- PROMPT: Transcribe the line with "rewrite Hpair in" and all the lines that follow it in the material below, exactly as they stand.
***** EXERCISE MATERIAL *****
Lemma ecsComponentID_same (ecs ecs' : ECS) (name : string) :
  compDataCount ecs' = compDataCount ecs →
  (option_map cd_id <$> compData ecs') = (option_map cd_id <$> compData ecs) →
  ecsComponentID ecs' name = ecsComponentID ecs name.
Proof.
  intros Hc Hn. unfold ecsComponentID. rewrite Hc.
  by apply ecsComponentID_from_names.
Qed.

(** After a declaration the name is found under the ID that was returned. *)
Lemma ecsDeclareComponent_registers
    (ecs ecs1 : ECS) (name : string) (size id : Z) :
  ecsDeclareComponent name size ecs = Done (id, ecs1) →
  registeredAs name id ecs1.
Proof.
  intros Hdecl. unfold registeredAs.
  destruct (ecsDeclareComponent_inv _ _ _ _ _ Hdecl)
    as [(Hscan & Hne & ->)|(Hscan & -> & Hcount & Hname & Hlen & _ & ->)];
    [done|].
  split; [|lia].
  set (cd := mkComponentData (size_t size) name _).
  unfold ecsComponentID. simpl.
  apply (ecsComponentID_from_found _ _ _ _ _ cd); simpl; try done;
    try (unfold ECS_MAX_COMPS in *; lia).
  - intros j Hj.
    destruct (ecsComponentID_from_sentinel_inv ecs name
                (Z.to_nat (compDataCount ecs)) 0) with (j := j)
      as (cd' & Hcd' & Hne'); try done; try lia.
    exists cd'. split; [|done]. rewrite list_lookup_insert_ne; [done|lia].
  - apply list_lookup_insert_eq. lia.
Qed.

(** A declaration leaves the lookup of every other name as it was. *)
Lemma ecsDeclareComponent_other
    (ecs ecs1 : ECS) (name other : string) (size id : Z) :
  ecsDeclareComponent name size ecs = Done (id, ecs1) →
  other ≠ name →
  ecsComponentID ecs1 other = ecsComponentID ecs other.
Proof.
  intros Hdecl Hother.
  destruct (ecsDeclareComponent_inv _ _ _ _ _ Hdecl)
    as [(Hscan & Hne & ->)|(Hscan & -> & Hcount & Hname & Hlen & _ & ->)];
    [done|].
  set (cd := mkComponentData (size_t size) name _).
  unfold ecsComponentID. simpl.
  replace (Z.to_nat (compDataCount ecs + 1))
    with (S (Z.to_nat (compDataCount ecs))) by lia.
  apply (ecsComponentID_from_extend ecs _ other cd); simpl; try done;
    try lia.
  intros j Hj.
  destruct (ecsComponentID_from_sentinel_inv ecs name
              (Z.to_nat (compDataCount ecs)) 0) with (j := j)
    as (cd' & Hcd' & _); try done; try lia.
  by exists cd'.
Qed.

(** A name that is found is declared again without any effect. *)
Lemma registeredAs_redeclare (ecs : ECS) (name : string) (size id : Z) :
  registeredAs name id ecs →
  ecsDeclareComponent name size ecs = Done (id, ecs).
Proof.
  intros [Hscan Hne]. unfold ecsDeclareComponent. rewrite Hscan. simpl.
  by destruct (Z.eqb_spec id ECS_MAX_COMPS).
Qed.

Lemma ecsComponentID_unregistered (ecs : ECS) (name : string) :
  unregistered ecs name →
  0 ≤ compDataCount ecs ≤ ECS_MAX_COMPS →
  ecsComponentID ecs name = Done ECS_MAX_COMPS.
Proof.
  unfold ECS_MAX_COMPS at 1. intros Hun Hcount. unfold ecsComponentID.
  apply ecsComponentID_from_sentinel; [lia|lia|].
  intros j Hj. apply Hun. lia.
Qed.

(** ** System table *)

Lemma newSystem_result (mask it ud id : Z) (ecs ecs' : ECS) :
  newSystem mask it ud ecs = Done (id, ecs') →
  id = 0 ∧
  systems ecs' !! Z.to_nat (systemCount ecs)
  = Some (mkSystem (nextSystemID ecs) (cmask mask) it ud).
Proof.
  unfold newSystem. intros H. inv_done H. simplify_eq. split; [done|].
  simpl. apply list_lookup_insert_eq. lia.
Qed.

(** C3 (the code differs).  [newSystem] returns 0 whatever ID it stored in
    the new entry: of two registrations on a new registry both return 0,
    while the entries carry the IDs 0 and 1. *)
Theorem newSystem_returns_zero :
  ('(r0, ecs) ← newSystem 1 1 0 newECS;
   '(r1, ecs) ← newSystem 2 1 0 ecs;
   Done (r0, r1, systemIDs ecs))
  = Done (0, 0, [0; 1]).
Proof. vm_compute. reflexivity. Qed.

(** Whenever [destroySystem] finds the ID, the entry it found is still in
    its place afterwards. *)
Lemma destroySystem_found_stays (ecs ecs' : ECS) (id k : Z) (x : unit) :
  findSystem ecs (u8 id) = Done (Some k) →
  destroySystem id ecs = Done (x, ecs') →
  systems ecs' !! Z.to_nat k = systems ecs !! Z.to_nat k ∧
  systemCount ecs' = u8 (systemCount ecs - 1).
Proof.
  intros Hfind H. unfold destroySystem in H. rewrite Hfind in H.
  simpl in H. inv_done H. unfold memmove in Ha0. inv_done Ha0.
  simplify_eq. simpl. split; [|done].
  rewrite lookup_app_l by (rewrite length_take; lia).
  apply lookup_take_lt. lia.
Qed.
Lemma washCandidatesOf_phase (cg : ClassifiedGeometry) edgeUvSamples c :
  In c (washCandidatesOf cg edgeUvSamples) -> 0 <= washPhase c < 1.
Proof.
  unfold washCandidatesOf. intros Hin.
  apply in_app_or in Hin as [Hin|Hin].
  - apply in_concat in Hin as (cs & Hcs & Hin).
    apply list_elem_of_In, elem_of_lookup_imap_1 in Hcs
      as (meshIndex & [meshId mesh] & -> & Hmesh).
    apply in_map_iff in Hin as (point & <- & Hpoint). simpl.
    destruct (getNearestUvPhase point edgeUvSamples).
    + apply invertUvPhase_range.
    + apply rem1_nonneg, ratio_nonneg, pos_INR.
  - apply list_elem_of_In, elem_of_lookup_imap_1 in Hin
      as (posIndex & position & -> & Hposition). simpl.
    destruct (getNearestUvPhase position edgeUvSamples).
    + apply invertUvPhase_range.
    + apply rem1_nonneg, ratio_nonneg.
      apply Rplus_le_le_0_compat; apply pos_INR.
Qed.

Lemma fallbackRigCandidates_In edgeCandidates c :
  In c (fallbackRigCandidates maxDim edgeCandidates) -> In c edgeCandidates.
Proof.
  unfold fallbackRigCandidates, canopyEdgeCandidatesOf. intros Hin.
  apply downsampleEvenly_In in Hin. now apply filter_In in Hin.
Qed.

(** A rig started at a phase that is not negative gives each of its
    segments a phase in [0, 1). *)
Lemma addEdgeEmitterRig_phases rigStart rigEnd source phase follow
    segmentCount segmentFractions st :
  0 <= phase ->
  Forall (fun e => 0 <= Rig.phase e < 1) (emissiveEmitterLights st) ->
  Forall (fun e => 0 <= Rig.phase e < 1)
    (emissiveEmitterLights
       (addEdgeEmitterRig maxDim boxMinY rigStart rigEnd source phase
          follow segmentCount segmentFractions st)).
Proof.
  intros Hphase Hst.
  apply (addEdgeEmitterRig_invariant maxDim boxMinY
           (fun st => Forall (fun e => 0 <= Rig.phase e < 1)
                        (emissiveEmitterLights st))); [exact Hst|].
  intros shadow st' segmentIndex segmentPosition _ Hst'.
  unfold addEdgeSegment. cbn -[distanceTo Rmax INR setY].
  apply Forall_app. split; [exact Hst'|]. constructor; [|constructor].
  cbn -[Rmax INR]. apply rem1_nonneg.
  apply Rplus_le_le_0_compat; [exact Hphase|].
  apply ratio_nonneg, pos_INR.
Qed.

(** X14: every emitter [synthesizeEmitters] makes has its phase in
    [0, 1), whether the phase comes from the nearest UV sample or from
    the position in the list. *)
Theorem synthesized_phases_in_unit (cg : ClassifiedGeometry) :
  Forall (fun e => 0 <= phase e < 1)
    (emissiveEmitterLights (synthesizeEmitters maxDim boxMinY cg)).
Proof.
  apply (synthesizeEmitters_invariant maxDim boxMinY
           (fun st => Forall (fun e => 0 <= phase e < 1)
                        (emissiveEmitterLights st))).
  - constructor.
  - intros st rig Hrig Hst. unfold addGuideRig.
    apply addEdgeEmitterRig_phases; [|exact Hst].
    now destruct (edgeGuideRigsOf_In _ _ _ Hrig)
      as (_ & _ & _ & _ & _ & _ & [? _]).
  - intros st candidate Hin Hst. unfold addFallbackRig.
    apply addEdgeEmitterRig_phases; [|exact Hst].
    apply fallbackRigCandidates_In, edgeCandidatesOf_phase in Hin.
    tauto.
  - intros st candidate Hin Hst. unfold addWashEmitter. simpl.
    apply Forall_app. split; [exact Hst|]. constructor; [|constructor].
    simpl. eapply washCandidatesOf_phase; eauto.
Qed.

Lemma concat_imap_length {A B} (l : list A) : forall (f : nat -> A -> list B),
  (forall i a, (length (f i a) <= 1)%nat) ->
  (length (concat (imap f l)) <= length l)%nat.
Proof.
  induction l as [|a l IH]; intros f Hf; simpl; [lia|].
  rewrite length_app.
  specialize (IH (fun i => f (S i)) ltac:(intros; apply Hf)).
  specialize (Hf 0%nat a). unfold compose. lia.
Qed.

(** X15: [edgeGuideRigsOf] makes at most one rig per guide curve.  Each
    rig belongs to a guide curve of two or more points, spans the
    farthest-apart pair of its world points, which are more than one unit
    apart, and is tagged with that guide object. *)
Theorem edgeGuideRigsOf_spans_guides (cg : ClassifiedGeometry)
    (edgeUvSamples : list EdgeUvSample) :
  (length (edgeGuideRigsOf cg edgeUvSamples)
     <= length (emitterGuideObjects cg))%nat /\
  Forall
    (fun rig =>
       exists guideIndex guideObject,
         emitterGuideObjects cg !! guideIndex =
           Some (guideSourceObject rig, guideObject) /\
         let points := getLineWorldPoints guideObject in
         (2 <= length points)%nat /\
         In (guideStart rig) points /\ In (guideEnd rig) points /\
         1 < distanceToSquared (guideStart rig) (guideEnd rig) /\
         forall p q, In p points -> In q points ->
           distanceToSquared p q <=
             distanceToSquared (guideStart rig) (guideEnd rig))
    (edgeGuideRigsOf cg edgeUvSamples).
Proof.
  split.
  - unfold edgeGuideRigsOf. apply concat_imap_length.
    intros i [guideId guideObject].
    destruct (_ <? 2)%nat; [simpl; lia|].
    destruct (getFarthestPointPair _) as [[start end_]|]; [|simpl; lia].
    destruct (Js.leb _ 1); simpl; lia.
  - apply List.Forall_forall. intros rig Hrig.
    destruct (edgeGuideRigsOf_In _ _ _ Hrig)
      as (guideIndex & guideObject & Hguide & Hlen & Hpair & Hfar & _).
    exists guideIndex, guideObject. split; [exact Hguide|].
    destruct (farthest_pair_scan _ Hlen) as (a & b & Hab & Ha & Hb & Hmax).
    rewrite Hpair in Hab. injection Hab as <- <-.
    cbv zeta. auto.
Qed.

Lemma clamp_unit f : 0 <= Js.clamp f 0 1 <= 1.
Proof.
  unfold Js.clamp. split; [apply Rmax_l|].
  apply Rmax_lub; [lra|apply Rmin_l].
Qed.

Lemma lerp_y_between a b f :
  0 <= f <= 1 -> Rmin (y a) (y b) <= y (lerp a b f).
Proof. intros Hf. simpl. unfold Rmin. destruct (Rle_dec (y a) (y b)); nra. Qed.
*****
- WRITTEN SOLUTION:
    rewrite Hpair in Hab. injection Hab as <- <-.
    cbv zeta. auto.
Qed.

Lemma clamp_unit f : 0 <= Js.clamp f 0 1 <= 1.
Proof.
  unfold Js.clamp. split; [apply Rmax_l|].
  apply Rmax_lub; [lra|apply Rmin_l].
Qed.

Lemma lerp_y_between a b f :
  0 <= f <= 1 -> Rmin (y a) (y b) <= y (lerp a b f).
Proof. intros Hf. simpl. unfold Rmin. destruct (Rle_dec (y a) (y b)); nra. Qed.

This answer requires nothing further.